**ACTION ITEM:** Take the line with "unfold mbind at 1, M_bind at 1 in H. unfold" and every line after it in the data. Transcribe them exactly, through the last.

**MATERIAL TO PROCESS:**
┌────────
(** C11: A reservation that failed half-way is never lost: if [reserve] raises
    and the ledger has changed, the error is the partial failure naming the
    allocation, whose row is reserved and among those recovery will clean. *)
Theorem partial_reserve_is_recoverable reservation now e w w' :
  AllocationBroker.reserve reservation now w = (Raise e, w') →
  w_ledger w' = w_ledger w ∨
  (e = Exn ReservePartialFailure (id_of reservation) ∧
   id_of reservation ∈ recoverable_allocation_ids (w_ledger w')).
Proof.
  unfold AllocationBroker.reserve. intros H.
  unfold mbind at 1, M_bind at 1 in H. destruct (on_driver assert_no_persistent_scale_set w) as [[u|e0] w1] eqn:E1;
    apply keeps_driver in E1; [|injection H as _ <-; by left].
  unfold mbind at 1, M_bind at 1 in H. destruct (lift _ w1) as [[k|e0] w2] eqn:E2; apply keeps_lift in E2;
    [|injection H as _ <-; left; congruence].
  unfold mbind at 1, M_bind at 1 in H. destruct (lift _ w2) as [[name|e0] w3] eqn:E3; apply keeps_lift in E3;
    [|injection H as _ <-; left; congruence].
  unfold mbind at 1, M_bind at 1 in H. destruct (on_ledger _ w3) as [[o|e0] w4] eqn:E4.
  2:{ injection H as _ <-. left. unfold on_ledger in E4.
      destruct (AllocationLedger.reserve reservation now (w_ledger w3)) as [r l] eqn:El. injection E4 as -> <-.
      apply reserve_atomic in El. cbn in *. congruence. }
  apply on_ledger_ok in E4 as (l & E4 & ->). cbn [w_outside] in H.
  apply reserve_inserts in E4.
  match type of H with mbind _ (try_except ?m _ _) _ = _ => assert (keeps_on_raise m) as Hm end.
  { apply raise_bind; [auto with frame|]. intros i. intros w0 e0 w0' Hb. unfold mbind, M_bind in Hb.
    destruct (on_ledger _ w0) as [[b|eb] wb] eqn:Eb; [done|]. injection Hb as _ <-.
    eapply raise_on_ledger; [|exact Eb]. apply bind_scale_set_atomic. }
  unfold mbind at 1, M_bind at 1 in H. unfold try_except in H.
  match type of H with context [?m (MkWorld l (w_outside w3))] => destruct (m (MkWorld l (w_outside w3))) as [[i|e0] w5] eqn:E5 end;
    [done|].
  apply Hm in E5. cbn in H, E5. injection H as <- <-. rewrite E5. cbn.
  destruct E4 as [->|(r & Hr & _ & Hc)]; [left; congruence|right].
  split; [done|]. apply elem_recoverable. eauto.
Qed.
End props.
└────────
**SOLUTION FOR THIS TASK:**
  unfold mbind at 1, M_bind at 1 in H. unfold try_except in H.
  match type of H with context [?m (MkWorld l (w_outside w3))] => destruct (m (MkWorld l (w_outside w3))) as [[i|e0] w5] eqn:E5 end;
    [done|].
  apply Hm in E5. cbn in H, E5. injection H as <- <-. rewrite E5. cbn.
  destruct E4 as [->|(r & Hr & _ & Hc)]; [left; congruence|right].
  split; [done|]. apply elem_recoverable. eauto.
Qed.
End props.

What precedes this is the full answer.